KD損害冠狀動脈初期時多表現為起始處冠狀動脈擴張,內膜增厚增強且管壁不光滑;急性期時超聲改變為內徑增大,伴管壁增厚毛糙,內膜回聲不均勻增強;亞急性期時,動脈血管炎發生,形成動脈瘤及血栓阻塞,超聲改變主要為形成較大的梭形、串珠形邊界清楚的無回聲暗區,冠狀動脈內膜毛糙增厚,呈波浪樣改變,暗區內可見有強或低回聲的血栓形成。

本研究結果顯示,腹腔注射LCWE后15 d,KD模型組小鼠冠狀動脈主干內徑與正常對照組比較無明顯變化,冠狀動脈管壁和管壁周圍回聲增強;LCWE注射后21 d其冠狀動脈主干內徑較正常對照組明顯增寬,并呈內徑增加的趨勢,管壁內膜明顯毛糙,管腔不規則;造模后30 d,KD模型組小鼠冠狀動脈主干內徑較前縮小,部分出現冠狀動脈管壁彌漫性增厚。這一結果與臨床KD患兒冠狀動脈損傷的發病特點十分相似,說明該模型可成功模擬KD對冠狀動脈血管及心臟功能的損傷作用,模型制備成功。通過高分辨小動物超聲M型功能分析檢測造模后15 d,模型組較對照組左室縮短率(FS)和射血分數(EF)顯著減低,病理檢查結果顯示小鼠心外膜間質水腫,可見少量淋巴細胞浸潤及纖維結締組織彌漫輕度增生,說明該階段模型組小鼠心臟已符合KD心肌炎表現。
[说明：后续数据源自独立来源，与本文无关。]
(* ===== verification/CaptureResponse.v ===== *)
(** * Capturing the origin's response

    Model of the [capturedResponse] of [src/caddy/govetocache/handler.go],
    [capture_limit.go] and the part of [encode.go] that starts and feeds an
    encoding session: the writer the origin answers into.  It spools the body to
    a file, or streams it to the client while the store encodes it, within the
    space the store grants.

    What happens outside is an oracle: whether a reservation is granted, what a
    write to the spool or to the client does, whether the encoder's queue is
    full.  What the client sees is the list of events.  [DumpResponse] is Go's
    serialisation of a response head. *)
From Stdlib Require Import ZArith NArith Lia Ascii String.
From Stdlib.Strings Require Import Byte.
From stdpp Require Import base numbers strings gmap option list.
From S2P Require Import Prelude Http HttpConditional CacheRange CacheRules.

Local Open Scope Z_scope.

(** ** State *)

(** What is written to the client. *)
Inductive event :=
| Informational (status : Z) (header : HttpHeader)
| Respond (status : Z) (header : HttpHeader)
| Body (bytes : list byte)
| Trailers (header : HttpHeader).

(** What [PutReader] is called with: the keys, the head and the size of the
    object, and the metadata of its entry. *)
Record put := Put {
  pu_baseKey : string; pu_variedKey : string; pu_status : Z; pu_header : HttpHeader; pu_head : list byte; pu_size : Z;
  pu_groups : list string; pu_varied : HttpHeader; pu_etag : string; pu_ttl : Z; pu_realKey : string;
}.
(** The encoding session as its writer sees it. *)
Record encoder := Encoder { en_put : put; en_sent : list byte; en_dropped : bool }.
Inductive captureError := ErrCaptureLimit | ErrFile.
#[export] Instance captureError_eq_dec : EqDecision captureError.
Proof. solve_decision. Defined.
(** Answers of [ReserveCapture], short writes of the spool ([Some n] wrote [n]
    bytes), whether the queue has room, failed writes to the client, and whether
    the spool can be rewound. *)
Record oracle := Oracle { o_reserve : list bool; o_file : list (option nat); o_queue : list bool; o_client : list bool; o_seek : bool }.

(** The writer; [w_held] is what the store has reserved for it, [w_outer] the
    header of the client's writer before the response. *)
Record capture := Capture {
  w_limit : Z; w_reserved : Z; w_rejectedSize : Z; w_declaredSize : Z; w_discarded : bool; w_header : HttpHeader; w_status : Z;
  w_responseStatus : Z; w_size : Z; w_file : option (list byte); w_downstream : bool; w_outer : HttpHeader; w_wroteHeader : bool;
  w_wrote1xx : bool; w_streamed : bool; w_suppressBody : bool; w_stream : bool; w_captureErr : option captureError;
  w_downstreamErr : bool; w_encode : option encoder; w_held : Z; w_events : list event; w_oracle : oracle;
}.
Definition updReserved (w : capture) (v : Z) : capture :=
  Capture
    (w_limit w) v (w_rejectedSize w) (w_declaredSize w) (w_discarded w) (w_header w) (w_status w) (w_responseStatus w)
    (w_size w) (w_file w) (w_downstream w) (w_outer w) (w_wroteHeader w) (w_wrote1xx w) (w_streamed w) (w_suppressBody w)
    (w_stream w) (w_captureErr w) (w_downstreamErr w) (w_encode w) (w_held w) (w_events w) (w_oracle w).
Definition updRejectedSize (w : capture) (v : Z) : capture :=
  Capture
    (w_limit w) (w_reserved w) v (w_declaredSize w) (w_discarded w) (w_header w) (w_status w) (w_responseStatus w) (w_size w)
    (w_file w) (w_downstream w) (w_outer w) (w_wroteHeader w) (w_wrote1xx w) (w_streamed w) (w_suppressBody w) (w_stream w)
    (w_captureErr w) (w_downstreamErr w) (w_encode w) (w_held w) (w_events w) (w_oracle w).
Definition updDeclaredSize (w : capture) (v : Z) : capture :=
  Capture
    (w_limit w) (w_reserved w) (w_rejectedSize w) v (w_discarded w) (w_header w) (w_status w) (w_responseStatus w) (w_size w)
    (w_file w) (w_downstream w) (w_outer w) (w_wroteHeader w) (w_wrote1xx w) (w_streamed w) (w_suppressBody w) (w_stream w)
    (w_captureErr w) (w_downstreamErr w) (w_encode w) (w_held w) (w_events w) (w_oracle w).
Definition updDiscarded (w : capture) (v : bool) : capture :=
  Capture
    (w_limit w) (w_reserved w) (w_rejectedSize w) (w_declaredSize w) v (w_header w) (w_status w) (w_responseStatus w) (w_size
    w) (w_file w) (w_downstream w) (w_outer w) (w_wroteHeader w) (w_wrote1xx w) (w_streamed w) (w_suppressBody w) (w_stream
    w) (w_captureErr w) (w_downstreamErr w) (w_encode w) (w_held w) (w_events w) (w_oracle w).
Definition updHeader (w : capture) (v : HttpHeader) : capture :=
  Capture
    (w_limit w) (w_reserved w) (w_rejectedSize w) (w_declaredSize w) (w_discarded w) v (w_status w) (w_responseStatus w)
    (w_size w) (w_file w) (w_downstream w) (w_outer w) (w_wroteHeader w) (w_wrote1xx w) (w_streamed w) (w_suppressBody w)
    (w_stream w) (w_captureErr w) (w_downstreamErr w) (w_encode w) (w_held w) (w_events w) (w_oracle w).
Definition updStatus (w : capture) (v : Z) : capture :=
  Capture
    (w_limit w) (w_reserved w) (w_rejectedSize w) (w_declaredSize w) (w_discarded w) (w_header w) v (w_responseStatus w)
    (w_size w) (w_file w) (w_downstream w) (w_outer w) (w_wroteHeader w) (w_wrote1xx w) (w_streamed w) (w_suppressBody w)
    (w_stream w) (w_captureErr w) (w_downstreamErr w) (w_encode w) (w_held w) (w_events w) (w_oracle w).
Definition updResponseStatus (w : capture) (v : Z) : capture :=
  Capture
    (w_limit w) (w_reserved w) (w_rejectedSize w) (w_declaredSize w) (w_discarded w) (w_header w) (w_status w) v (w_size w)
    (w_file w) (w_downstream w) (w_outer w) (w_wroteHeader w) (w_wrote1xx w) (w_streamed w) (w_suppressBody w) (w_stream w)
    (w_captureErr w) (w_downstreamErr w) (w_encode w) (w_held w) (w_events w) (w_oracle w).
Definition updSize (w : capture) (v : Z) : capture :=
  Capture
    (w_limit w) (w_reserved w) (w_rejectedSize w) (w_declaredSize w) (w_discarded w) (w_header w) (w_status w)
    (w_responseStatus w) v (w_file w) (w_downstream w) (w_outer w) (w_wroteHeader w) (w_wrote1xx w) (w_streamed w)
    (w_suppressBody w) (w_stream w) (w_captureErr w) (w_downstreamErr w) (w_encode w) (w_held w) (w_events w) (w_oracle w).
Definition updFile (w : capture) (v : option (list byte)) : capture :=
  Capture
    (w_limit w) (w_reserved w) (w_rejectedSize w) (w_declaredSize w) (w_discarded w) (w_header w) (w_status w)
    (w_responseStatus w) (w_size w) v (w_downstream w) (w_outer w) (w_wroteHeader w) (w_wrote1xx w) (w_streamed w)
    (w_suppressBody w) (w_stream w) (w_captureErr w) (w_downstreamErr w) (w_encode w) (w_held w) (w_events w) (w_oracle w).
Definition updOuter (w : capture) (v : HttpHeader) : capture :=
  Capture
    (w_limit w) (w_reserved w) (w_rejectedSize w) (w_declaredSize w) (w_discarded w) (w_header w) (w_status w)
    (w_responseStatus w) (w_size w) (w_file w) (w_downstream w) v (w_wroteHeader w) (w_wrote1xx w) (w_streamed w)
    (w_suppressBody w) (w_stream w) (w_captureErr w) (w_downstreamErr w) (w_encode w) (w_held w) (w_events w) (w_oracle w).
Definition updWroteHeader (w : capture) (v : bool) : capture :=
  Capture
    (w_limit w) (w_reserved w) (w_rejectedSize w) (w_declaredSize w) (w_discarded w) (w_header w) (w_status w)
    (w_responseStatus w) (w_size w) (w_file w) (w_downstream w) (w_outer w) v (w_wrote1xx w) (w_streamed w) (w_suppressBody
    w) (w_stream w) (w_captureErr w) (w_downstreamErr w) (w_encode w) (w_held w) (w_events w) (w_oracle w).
Definition updWrote1xx (w : capture) (v : bool) : capture :=
  Capture
    (w_limit w) (w_reserved w) (w_rejectedSize w) (w_declaredSize w) (w_discarded w) (w_header w) (w_status w)
    (w_responseStatus w) (w_size w) (w_file w) (w_downstream w) (w_outer w) (w_wroteHeader w) v (w_streamed w)
    (w_suppressBody w) (w_stream w) (w_captureErr w) (w_downstreamErr w) (w_encode w) (w_held w) (w_events w) (w_oracle w).
Definition updStreamed (w : capture) (v : bool) : capture :=
  Capture
    (w_limit w) (w_reserved w) (w_rejectedSize w) (w_declaredSize w) (w_discarded w) (w_header w) (w_status w)
    (w_responseStatus w) (w_size w) (w_file w) (w_downstream w) (w_outer w) (w_wroteHeader w) (w_wrote1xx w) v
    (w_suppressBody w) (w_stream w) (w_captureErr w) (w_downstreamErr w) (w_encode w) (w_held w) (w_events w) (w_oracle w).
Definition updSuppressBody (w : capture) (v : bool) : capture :=
  Capture
    (w_limit w) (w_reserved w) (w_rejectedSize w) (w_declaredSize w) (w_discarded w) (w_header w) (w_status w)
    (w_responseStatus w) (w_size w) (w_file w) (w_downstream w) (w_outer w) (w_wroteHeader w) (w_wrote1xx w) (w_streamed w) v
    (w_stream w) (w_captureErr w) (w_downstreamErr w) (w_encode w) (w_held w) (w_events w) (w_oracle w).
Definition updCaptureErr (w : capture) (v : option captureError) : capture :=
  Capture
    (w_limit w) (w_reserved w) (w_rejectedSize w) (w_declaredSize w) (w_discarded w) (w_header w) (w_status w)
    (w_responseStatus w) (w_size w) (w_file w) (w_downstream w) (w_outer w) (w_wroteHeader w) (w_wrote1xx w) (w_streamed w)
    (w_suppressBody w) (w_stream w) v (w_downstreamErr w) (w_encode w) (w_held w) (w_events w) (w_oracle w).
Definition updDownstreamErr (w : capture) (v : bool) : capture :=
  Capture
    (w_limit w) (w_reserved w) (w_rejectedSize w) (w_declaredSize w) (w_discarded w) (w_header w) (w_status w)
    (w_responseStatus w) (w_size w) (w_file w) (w_downstream w) (w_outer w) (w_wroteHeader w) (w_wrote1xx w) (w_streamed w)
    (w_suppressBody w) (w_stream w) (w_captureErr w) v (w_encode w) (w_held w) (w_events w) (w_oracle w).
Definition updEncode (w : capture) (v : option encoder) : capture :=
  Capture
    (w_limit w) (w_reserved w) (w_rejectedSize w) (w_declaredSize w) (w_discarded w) (w_header w) (w_status w)
    (w_responseStatus w) (w_size w) (w_file w) (w_downstream w) (w_outer w) (w_wroteHeader w) (w_wrote1xx w) (w_streamed w)
    (w_suppressBody w) (w_stream w) (w_captureErr w) (w_downstreamErr w) v (w_held w) (w_events w) (w_oracle w).
Definition updHeld (w : capture) (v : Z) : capture :=
  Capture
    (w_limit w) (w_reserved w) (w_rejectedSize w) (w_declaredSize w) (w_discarded w) (w_header w) (w_status w)
    (w_responseStatus w) (w_size w) (w_file w) (w_downstream w) (w_outer w) (w_wroteHeader w) (w_wrote1xx w) (w_streamed w)
    (w_suppressBody w) (w_stream w) (w_captureErr w) (w_downstreamErr w) (w_encode w) v (w_events w) (w_oracle w).
Definition updEvents (w : capture) (v : list event) : capture :=
  Capture
    (w_limit w) (w_reserved w) (w_rejectedSize w) (w_declaredSize w) (w_discarded w) (w_header w) (w_status w)
    (w_responseStatus w) (w_size w) (w_file w) (w_downstream w) (w_outer w) (w_wroteHeader w) (w_wrote1xx w) (w_streamed w)
    (w_suppressBody w) (w_stream w) (w_captureErr w) (w_downstreamErr w) (w_encode w) (w_held w) v (w_oracle w).
Definition updOracle (w : capture) (v : oracle) : capture :=
  Capture
    (w_limit w) (w_reserved w) (w_rejectedSize w) (w_declaredSize w) (w_discarded w) (w_header w) (w_status w)
    (w_responseStatus w) (w_size w) (w_file w) (w_downstream w) (w_outer w) (w_wroteHeader w) (w_wrote1xx w) (w_streamed w)
    (w_suppressBody w) (w_stream w) (w_captureErr w) (w_downstreamErr w) (w_encode w) (w_held w) (w_events w) v.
綜上所述,利用LCWE誘導KD小鼠建立模型,并通過高頻小動物超聲動態觀察該模型小鼠冠狀動脈及心功能變化,模擬KD對冠脈損傷的情況及對心臟功能的影響具有可行性[15]。同時,本研究結果證實了造模后小鼠冠狀動脈的損傷及心臟功能變化的特征與患兒病程情況基本相似,可以很好地模擬KD心臟的變化,可以為KD的治療、預防提供理論基礎。